Obviously, the common method of maintaining the frequency stability is to ensure
the reactive elements of the primary part and secondary part to be suitably
tuned (Sun et al., 2005). Although the ICPT
system is completely tuned, frequency bifurcation phenomena are still caused
by parameter variations, particularly small changes in load (Wang
et al., 2004). Current studies which assuming the coupling coefficient
to be constant mainly focus on the bifurcation caused by load variation. The
stable operation boundary condition of the system has been given (Wu
et al., 2004; Wei and Houjun, 2007), which
consists of the secondary quality factor and the coupling coefficient.
However, for the ICPT system, in many applications especially household appliances
in kitchen, the coupling coefficient which is determined by the geometrical
structure and performance parameters of the magnetic structure is not always
to be constant. It will change as the distance between the primary and secondary
side varies (Kurschner et al., 2011).
Few researches have been done on the frequency stability with the coupling
coefficient variation. It is pointed out that the efficient of the magnetically
coupled resonator changes as the coupling coefficient varies and the frequency
splitting phenomena occur (Sample et al., 2011),
however, it does not give the expression for the bifurcation boundary.

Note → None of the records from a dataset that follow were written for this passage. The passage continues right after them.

(** * The cache of a space is a table that an invalidation empties *)

(** What a name keeps of a call: absent arguments are unknown, and texts are their digests. *)
Definition space_of `{Platform} (tenant_id space_id : string) : string * string := (known tenant_id, known space_id).
Definition call_of `{Platform} (kind query_payload : string) : string * string := (known kind, hash query_payload).

(** The specification: for each space and call the value and the moment at which it expires. *)
Definition table (V : Type) : Type := string * string → string * string → option (V * Z).
Definition fresh {V} (now : Z) (o : option (V * Z)) : option V :=
  match o with Some (v, d) => if now <? d then Some v else None | None => None end.
Definition store {V} (sp call : string * string) (x : V * Z) (a : table V) : table V :=
  λ sp' call', if decide (sp' = sp ∧ call' = call) then Some x else a sp' call'.
Definition empty_space {V} (sp : string * string) (a : table V) : table V :=
  λ sp' call', if decide (sp' = sp) then None else a sp' call'.

Inductive cache_op (V R : Type) :=
  | Get (kind space_id query_payload tenant_id : string)
  | Set_ (kind space_id query_payload : string) (value : V) (ttl_seconds : Z) (tenant_id : string)
  | Invalidate (space_id tenant_id : string)
  (** what the other clients of Redis do meanwhile *)
  | Others (f : R → R).
Arguments Get {V R}. Arguments Set_ {V R}. Arguments Invalidate {V R}. Arguments Others {V R}.

Section refinement.
Context `{Platform, !HexDigests} {R : Type} `{RedisStore R, !RedisStoreLaws R} {V : Type} `{JsonValue V, !JsonValueLaws V}.
Variable env : string.

Definition run_op (o : cache_op V R) (now : Z) (s : R) : result (option V) * R :=
  match o with
  | Get kind space_id q t => (cache_get env true kind space_id q t now s, s)
  | Set_ kind space_id q v ttl t =>
      let '(r, s) := cache_set env true kind space_id q v ttl t now s in (u ← r; Ok None, s)
  | Invalidate space_id t => let '(r, s) := bump_version env true t space_id now s in (n ← r; Ok None, s)
  | Others f => (Ok None, f s)
  end.
Definition spec_op (o : cache_op V R) (now : Z) (a : table V) : option V * table V :=
  match o with
  | Get kind space_id q t => (json_kept <$> fresh now (a (space_of t space_id) (call_of kind q)), a)
  | Set_ kind space_id q v ttl t =>
      (None, store (space_of t space_id) (call_of kind q) (v, now + milliseconds (in_milliseconds (at_least_1 ttl))) a)
  | Invalidate space_id t => (None, empty_space (space_of t space_id) a)
  | Others _ => (None, a)
  end.

(** The others leave the keys of the cache alone. *)
Definition leaves_cache (o : cache_op V R) : Prop :=
  match o with
  | Others f => ∀ now s t sp, entry_at now (cache_version env t sp) (f s) = entry_at now (cache_version env t sp) s
      ∧ ∀ k n q, entry_at now (cache_search env t k sp n q) (f s) = entry_at now (cache_search env t k sp n q) s
  | _ => True
  end.

Fixpoint run_ops (ops : list (cache_op V R * Z)) (s : R) : list (result (option V)) * R :=
  match ops with
  | [] => ([], s)
  | (o, now) :: ops => let '(r, s) := run_op o now s in let '(rs, s) := run_ops ops s in (r :: rs, s)
  end.
Fixpoint spec_ops (ops : list (cache_op V R * Z)) (a : table V) : list (option V) * table V :=
  match ops with
  | [] => ([], a)
  | (o, now) :: ops => let '(x, a) := spec_op o now a in let '(xs, a) := spec_ops ops a in (x :: xs, a)
  end.

(** The store holds the table: the entries of the present version of each space are those of the
    table, and there are none of a later version. *)
Definition entry_of (o : option (V * Z)) : option entry :=
  option_map (λ x, (RString (value_dumps x.1), Some x.2)) o.
Record represents (last : Z) (versions : string * string → Z) (s : R) (a : table V) : Prop := {
  rep_version : ∀ t sp, number (entry_at last (cache_version env t sp) s) = Some (versions (space_of t sp))
    ∧ deadline (entry_at last (cache_version env t sp) s) = None;
  rep_present : ∀ t k sp q, entry_at last (cache_search env t k sp (versions (space_of t sp)) q) s
    = alive last (entry_of (a (space_of t sp) (call_of k q)));
  rep_later : ∀ t k sp q n, versions (space_of t sp) < n → entry_at last (cache_search env t k sp n q) s = None;
}.

(** ** The keys *)

Lemma version_key_inj t sp t' sp' :
  cache_version env t sp = cache_version env t' sp' → space_of t sp = space_of t' sp'.
Proof.
  intros E. pose proof (keys_never_collide env (CacheVersion t sp) (CacheVersion t' sp') E) as Hc.
  unfold space_of. simpl in Hc. congruence.
Qed.
Lemma search_key_inj t k sp n q t' k' sp' n' q' :
  cache_search env t k sp n q = cache_search env t' k' sp' n' q' →
  space_of t sp = space_of t' sp' ∧ call_of k q = call_of k' q' ∧ n = n'.
Proof.
  intros E. pose proof (keys_never_collide env (CacheSearch t k sp n q) (CacheSearch t' k' sp' n' q') E) as Hc.
  unfold space_of, call_of. simpl in Hc. split_and!; congruence.
Qed.
Lemma version_is_no_search t sp t' k sp' n q : cache_version env t sp ≠ cache_search env t' k sp' n q.
Proof. intros E. by pose proof (keys_never_collide env (CacheVersion t sp) (CacheSearch t' k sp' n q) E). Qed.
Lemma version_key_eq t sp t' sp' : space_of t sp = space_of t' sp' → cache_version env t sp = cache_version env t' sp'.
Proof. intros [= Ht Hs]. unfold cache_version, tenant, part. fold (known t) (known t') (known sp) (known sp'). by rewrite Ht, Hs. Qed.
Lemma search_key_eq t k sp n q t' k' sp' q' : space_of t sp = space_of t' sp' → call_of k q = call_of k' q' →
  cache_search env t k sp n q = cache_search env t' k' sp' n q'.
Proof.
  intros [= Ht Hs] [= Hk Hq]. unfold cache_search, tenant, part.
  fold (known t) (known t') (known sp) (known sp') (known k) (known k'). by rewrite Ht, Hs, Hk, Hq.
Qed.

(** ** Time passes *)

Lemma alive_forever now o : deadline o = None → alive now o = o.
Proof. destruct o as [[v [d|]]|]; [done|intros _; by unfold alive|done]. Qed.

Lemma represents_later last now versions s a : last <= now → represents last versions s a → represents now versions s a.
Proof.
  intros Hle [Hv Hp Hl]. split; intros; rewrite (entry_expires last now) by done.
  - destruct (Hv t sp) as [Hn Hd]. by rewrite alive_forever.
  - by rewrite Hp, Concrete.alive_alive.
  - by rewrite Hl.
Qed.

(** ** One operation *)

Lemma version_reads now versions s a t sp : represents now versions s a →
  version env true t sp now s = Ok (versions (space_of t sp)).
Proof.
  intros [Hv _ _]. destruct (Hv t sp) as [Hn _]. unfold version, redis_get, mbind, result_bind. simpl.
  destruct (entry_at now _ s) as [[[v|m] d]|]; simpl in Hn; [|done|by injection Hn as <-].
  destruct (String.eqb_spec v "") as [->|_]; [done|]. by rewrite Hn.
Qed.

Lemma get_agrees now versions s a kind sp q t : represents now versions s a →
  cache_get env true kind sp q t now s = Ok (json_kept <$> fresh now (a (space_of t sp) (call_of kind q))).
Proof.
  intros Hrep. unfold cache_get. simpl. rewrite (version_reads now versions s a t sp Hrep). simpl.
  unfold mbind, result_bind, redis_get. rewrite (rep_present _ _ _ _ Hrep).
  destruct (a _ _) as [[v d]|]; simpl; [|done]. unfold alive, live. simpl. destruct (now <? d); simpl; [|done].
  unfold cached. destruct (String.eqb_spec (value_dumps v) "") as [E|_]; [by apply dumps_value in E|].
  by rewrite loads_value.
Qed.

Lemma set_represents now versions s a kind sp q v ttl t r s' : represents now versions s a →
  cache_set env true kind sp q v ttl t now s = (r, s') →
  r = Ok tt ∧ represents now versions s'
    (store (space_of t sp) (call_of kind q) (v, now + milliseconds (in_milliseconds (at_least_1 ttl))) a).
Proof.
  intros Hrep. unfold cache_set. simpl. rewrite (version_reads now versions s a t sp Hrep). intros [= <- <-].
  split; [done|]. unfold redis_set_ex. set (key := cache_search env t kind sp (versions (space_of t sp)) q).
  assert (0 < in_milliseconds (at_least_1 ttl)) as Ht by (unfold in_milliseconds, at_least_1; lia).
  pose proof (set_px_law now key (value_dumps v) _ s Ht) as Hu. destruct Hrep as [Hv Hp Hl].
  split; intros; rewrite (Hu now) by lia.
  - rewrite decide_False by apply version_is_no_search. apply Hv.
  - unfold store. destruct (decide (space_of t0 sp0 = space_of t sp ∧ call_of k q0 = call_of kind q)) as [[Hs Hc]|Hne].
    + rewrite decide_True by (rewrite Hs; by apply search_key_eq). done.
    + rewrite decide_False; [apply Hp|]. unfold key. intros (? & ? & _)%search_key_inj. by apply Hne.
  - rewrite decide_False; [by apply Hl|]. unfold key. intros (Hs & _ & Hn)%search_key_inj. rewrite Hs in *. lia.
Qed.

This study uses the typical voltage-fed ICPT system as an example. An equivalent
circuit model based on mutual induction model has been presented to investigate
the frequency bifurcation phenomena. The frequency stability with the coupling
coefficient variation has been discussed in detail and the expression for the
bifurcation boundary is derived. Simulations and experiments have been carried
out to verify the theoretical results.
VOLTAGE-FED ICPT SYSTEM TOPOLOGY
The ICPT system can be classified by voltage-fed system and current-fed system.
|
| Fig. 1: |
Typical voltage-fed ICPT system, Ein: DC input
supply, S1-S4: Metal-oxide-semiconductor field-effect
transistor (MOSFETs), Cp: Primary resonant capacitance, Rp:
Resistance of primary inductor, Lp: Primary resonant inductance,
iLp: Current of the primary inductor, M: Mutual inductance, Ls:
Secondary resonant inductance, Rs: Resistance of secondary inductor,
Cs: Secondary resonant capacitance, iLs: Current of
the secondary inductor, RL: Resistance of the load, UL:
Output voltage |
The voltage-fed system normally matches series tuned types of resonant tanks,
while current-fed system matches parallel tuned types of resonant tanks. This
study investigates the frequency bifurcation phenomena of a typical voltage-fed
resonant converter with the variety of the coupling coefficient. The main topology
of voltage-fed ICPT system can be shown in Fig. 1.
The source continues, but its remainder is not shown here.